実際のクライアントとの共創プロジェクトはなかなかご紹介できないので、トレーニング的にさまざまな体験の再発明にチャレンジしてみて、その過程を公開していきたいと思います。

IMJでサービスデザインのコンサルティングを行っているService Creation 本部の専門家や、コミュニケーション戦略を担っているコミュニケーションデザインのチームが共創して、サービスデザインの手法を使いながら再発明に挑みます。ワークショップデザイナー、プランナー、ディレクター、エンジニア‥とさまざまなタレントが集結してくれました!

今回のテーマは…「ベビーオムツの利用・購入体験」!

このテーマを選んだ理由としては、オムツそのもの自体の素材感や機能性は日々進化している(中国からの観光客が買って帰るほど日本のオムツはトップレベル!)にも関わらず、購入体験や利用体験については、目立ったイノベーションは起きていないように感じたからです。
共働き世帯の増加、核家族化などが進み育児環境が変化しているのであれば、オムツ体験も進化していくべきではないか?と考え、チャレンジすることにしました!

【1】まずは、利用者インタビューを実施!

今回は簡易的に紙オムツ利用中の1歳前後のお子さんがいる社員3名にデプスインタビュー(30分程度ずつ)を実施。

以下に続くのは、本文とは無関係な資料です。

Lemma submersion_inv_any (Ms : seq (Manifold rat 1)) (a eps : rat)
    (solver : string) (log : seq (event rat)) :
  2%:R * a + 2%:R <= - eps -> eps <= 1 ->
  submersion_inv eigvals1 cvx_solve1 (@MkHurwitz rat 1 Ms [::] 1) (scalar a)
    false eps solver log =
  (Ok (of_matrix (Q1 a), of_matrix (invmx 1%:M), of_matrix (S1 a)),
   rcons log (Solve solver (sdp (@MkHurwitz rat 1 Ms [::] 1) a%:M eps))).
Proof.
move=> le8 le1; rewrite submersion_inv_unchecked numpy_scalar.
cbv beta iota zeta.
rewrite [X in cvx_solve1 _ X]sdp_any (cvx_solve_scalar1_ok solver le8 le1) /=.
by rewrite unitmx1 lyapunov_any.
Qed.

Lemma right_inverse_tol :
  right_inverse eigvals1 cvx_solve1 hz_tol (scalar a_tol) false [::]
  = (Error InManifoldError,
     [:: Solve "MOSEK" (sdp hz_tol a_tol%:M (float_1e_8 rat))]).
Proof.
rewrite right_inverse_run /hz_tol.
rewrite (submersion_inv_any _ "MOSEK" [::] (margin_tol rat)
           (float_1e_8_le1 rat)).
by rewrite (product_right_inverse_head _ _ psd_tol_rejects).
Qed.


(** C7 as stated fails: the square size [(3, 3)] and [alpha = 1 > 0] do
    not construct an instance when the PSD constructor raises, here on a
    retraction it does not know; its exception leaves [Hurwitz.__init__]. *)
Lemma init_fails_in_submanifold :
  [/\ parse_size [:: 3%N; 3%N] = Ok (3%N, [::]), 0 < (1 : rat)
    & __init__ PSD1 skew1 [:: 3%N; 3%N] (1 : rat) "qr"%string
      = Error (ValueError "triv")].
Proof. by split=> //; rewrite ltr01. Qed.

End Submanifolds.

(** ** The arithmetic of the code: float32 *)

From Stdlib Require Import ZArith SpecFloat.

Module Float32.

(** IEEE 754 binary32, the default dtype of torch, rounding to nearest,
    ties to even. *)
Definition prec : Z := 24%Z.
Definition emax : Z := 128%Z.
Definition f32 : Type := spec_float.

Definition add : f32 -> f32 -> f32 := SFadd prec emax.
Definition sub : f32 -> f32 -> f32 := SFsub prec emax.
Definition mul : f32 -> f32 -> f32 := SFmul prec emax.
Definition zero : f32 := S754_zero false.

(** The float32 nearest to [m * 2^e]. *)
Definition dyadic (m e : Z) : f32 := binary_normalize prec emax m e false.
Definition one : f32 := dyadic 1 0.

(** A [(d, d)] tensor, as its rows. *)
Definition fmatrix : Type := seq (seq f32).

Definition column (j : nat) (A : fmatrix) : seq f32 :=
  [seq nth zero r j | r <- A].

(** [A.transpose(-2, -1)]. *)
Definition transpose (d : nat) (A : fmatrix) : fmatrix :=
  [seq column j A | j <- iota 0 d].

(** A row times a column, as the kernel behind [@] computes it: [dot]
    rounds every product and sums in the order of the index, [dot_fused]
    accumulates with a fused multiply-add, which rounds once per term. *)
Definition dot (x y : seq f32) : f32 :=
  foldl add zero [seq mul ab.1 ab.2 | ab <- zip x y].

Definition mul_exact (x y : f32) : f32 :=
  match x, y with
  | S754_finite sx mx ex, S754_finite sy my ey =>
      S754_finite (xorb sx sy) (mx * my)%positive (ex + ey)%Z
  | _, _ => mul x y
  end.

Definition dot_fused (x y : seq f32) : f32 :=
  foldl (fun acc ab => add acc (mul_exact ab.1 ab.2)) zero (zip x y).

(** [A @ B], [A + B], [A - B], [c * A], [torch.eye(d)]. *)
Definition matmul (kernel : seq f32 -> seq f32 -> f32) (d : nat)
    (A B : fmatrix) : fmatrix :=
  [seq [seq kernel r c | c <- transpose d B] | r <- A].
Definition pointwise (f : f32 -> f32 -> f32) (A B : fmatrix) : fmatrix :=
  [seq [seq f ab.1 ab.2 | ab <- zip rs.1 rs.2] | rs <- zip A B].
Definition scale (c : f32) (A : fmatrix) : fmatrix :=
  [seq [seq mul c a | a <- r] | r <- A].
Definition eye (d : nat) : fmatrix :=
  [seq [seq if i == j then one else zero | j <- iota 0 d] | i <- iota 0 d].

(** [Hurwitz.sample] on an instance without batch dimensions, of size
    [(d, d)] and margin [alpha]: every operation rounds to float32. *)
Definition sample (kernel : seq f32 -> seq f32 -> f32) (rng : Type)
    (d : nat) (alpha : f32) (init_ : rng -> fmatrix * rng) (g : rng)
  : fmatrix * rng :=
  let (X_p, g) := init_ g in
  let (X_q, g) := init_ g in
  let (X_s, g) := init_ g in
  let P := matmul kernel d X_p (transpose d X_p) in
  let Q := matmul kernel d X_q (transpose d X_q) in
  let S := pointwise sub X_s (transpose d X_s) in
  (pointwise sub
     (matmul kernel d P (pointwise add (scale (dyadic (-1) (-1)) Q) S))
     (scale alpha (eye d)), g).

(** *** The numbers the floats stand for *)

Section Value.

Variable R : realFieldType.

Fixpoint pos_value (p : positive) : R :=
  match p with
  | xH => 1
  | xO p' => 2%:R * pos_value p'
  | xI p' => 2%:R * pos_value p' + 1
  end.

Definition pow2 (e : Z) : R :=
  match e with
  | Z0 => 1
  | Zpos p => 2%:R ^+ Pos.to_nat p
  | Zneg p => (2%:R ^+ Pos.to_nat p)^-1
  end.

(** The value of a finite float; infinities and NaN have none, zero is
    taken. *)
Definition value (x : f32) : R :=
  match x with
  | S754_finite s m e => (if s then - 1 else 1) * pos_value m * pow2 e
  | _ => 0
  end.

Definition finite (x : f32) : bool :=
  match x with
  | S754_zero _ | S754_finite _ _ _ => true
  | _ => false
  end.

Definition to_mx (d : nat) (A : fmatrix) : 'M[R]_d :=
  \matrix_(i, j) value (nth zero (nth [::] A i) j).

End Value.

(** *** A sample that leaves the manifold *)

(** Three matrices for an initializer to draw:
    [X_p = [[1, 2^-12], [1 - 2^-24, 2^-12]]],
    [X_q = [[2^12, 2^12], [2^12, -2^12]]] and [X_s = [[0, 2^24], [0, 0]]]. *)
Definition X_p : fmatrix :=
  [:: [:: one; dyadic 1 (-12)]; [:: dyadic 16777215 (-24); dyadic 1 (-12)]].
Definition X_q : fmatrix :=
  [:: [:: dyadic 1 12; dyadic 1 12]; [:: dyadic 1 12; dyadic (-1) 12]].
Definition X_s : fmatrix :=
  [:: [:: zero; dyadic 1 24]; [:: zero; zero]].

デザイン・リサーチの基本にのっとり、ユーザーが師匠、インタビュアーは弟子というような関係性で聞き出す“弟子入りインタビュー”※で行いました。不満や理由をユーザーに直接訪ねるのではなく、一連の体験や行動を弟子入りした気持ちで聞き出しつつ、そのときの気持ちといった自然発話を生み出す手法です。
普段オムツをどのように購入しているのか、イレギュラーな場合はあるのか? 利用する際はどのように利用しているのか?といったことを聞き出しました。

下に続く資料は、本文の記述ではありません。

(** * app.main: three static JSON endpoints behind a FastAPI router

    The module under verification is

      app = FastAPI()
      @app.get("/")            def root():   return {"message": "Hello from Kubernetes!"}
      @app.get("/health")      def health(): return {"status": "healthy"}
      @app.get("/api/status")  def status(): return {"status": "ok"}

    and its test

      client = TestClient(app)
      def test_health(): assert client.get("/health").status_code == 200

    The module's own code is the three handlers and the four statements
    that build the route table.  Everything a request goes through
    afterwards is the framework the module is mounted in; the part of it
    that decides the status code and the body of a response, and the part
    that writes to the application object, is embedded here function by
    function, under the framework's names:

      - [setup]            FastAPI.setup, run by the constructor FastAPI()
      - [Route_init], [APIRoute_init], [add_route], [add_api_route], [get]
      - [path_regex_match] the pattern compile_path builds for a literal
                           path, used by Route.matches
      - [Route_matches], [Route_handle], [Router_app], [not_found]
      - [URL_init]         URL(scope=...), which decodes the query string
      - [openapi]          FastAPI.openapi, which memoises the schema
      - [Starlette_call]   Starlette.__call__, which builds the middleware
                           stack on the first request
      - [http_exception_handler], [error_response], [asgi_call]
      - [JSONResponse], [RedirectResponse], [json_dumps]

    Strings are byte strings (a Python str is held as its UTF-8 bytes),
    status codes are integers, a dict is an association list in insertion
    order.  Python exceptions are the left summand of a result type and
    everything runs in a state-and-exception monad over the application
    object.

    Scope of the model.  Route paths are literal: a path with a
    {parameter} is outside the model, and the statements that range over
    arbitrary route tables say so in a hypothesis.  The server is taken to
    run with its default, empty root_path.  Response headers
    (Content-Length, Allow, Location) are not represented.  The bytes of
    the documents the framework generates for its documentation routes are
    not spelled out: such a body is held as the document and the inputs it
    is rendered from. *)

From Stdlib Require Import String Ascii List ZArith Bool Lia.
Import ListNotations.

Local Open Scope string_scope.
Local Open Scope Z_scope.

(* ===================================================================== *)
(** ** Byte strings *)
(* ===================================================================== *)

Module Bytes.

Definition chr (n : nat) : string := String (ascii_of_nat n) EmptyString.

(** The characters that cannot be written inside a literal. *)
Definition DQUOTE : string := chr 34.
Definition LF : string := chr 10.

(** str.endswith(c) for a one-character suffix. *)
Fixpoint endswith (c : ascii) (s : string) : bool :=
  match s with
  | EmptyString => false
  | String a EmptyString => Ascii.eqb a c
  | String _ t => endswith c t
  end.

(** str.rstrip(c) for a one-character set: every trailing [c] is removed. *)
Fixpoint rstrip (c : ascii) (s : string) : string :=
  match s with
  | EmptyString => EmptyString
  | String a t =>
      match rstrip c t with
      | EmptyString => if Ascii.eqb a c then EmptyString else String a EmptyString
      | t' => String a t'
      end
  end.

(** sep.join(parts) *)
Fixpoint join (sep : string) (parts : list string) : string :=
  match parts with
  | [] => EmptyString
  | [p] => p
  | p :: ps => p ++ sep ++ join sep ps
  end.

※『Contextual Design』(Hugh Beyer  , Karen Holtzblatt )の中で提唱された“Master / Apprentice Model” を樽本 徹也氏が『ユーザビリティエンジニアリング―ユーザエクスペリエンスのための調査、設計、評価手法』の中で“弟子入りインタビュー”と翻訳して紹介。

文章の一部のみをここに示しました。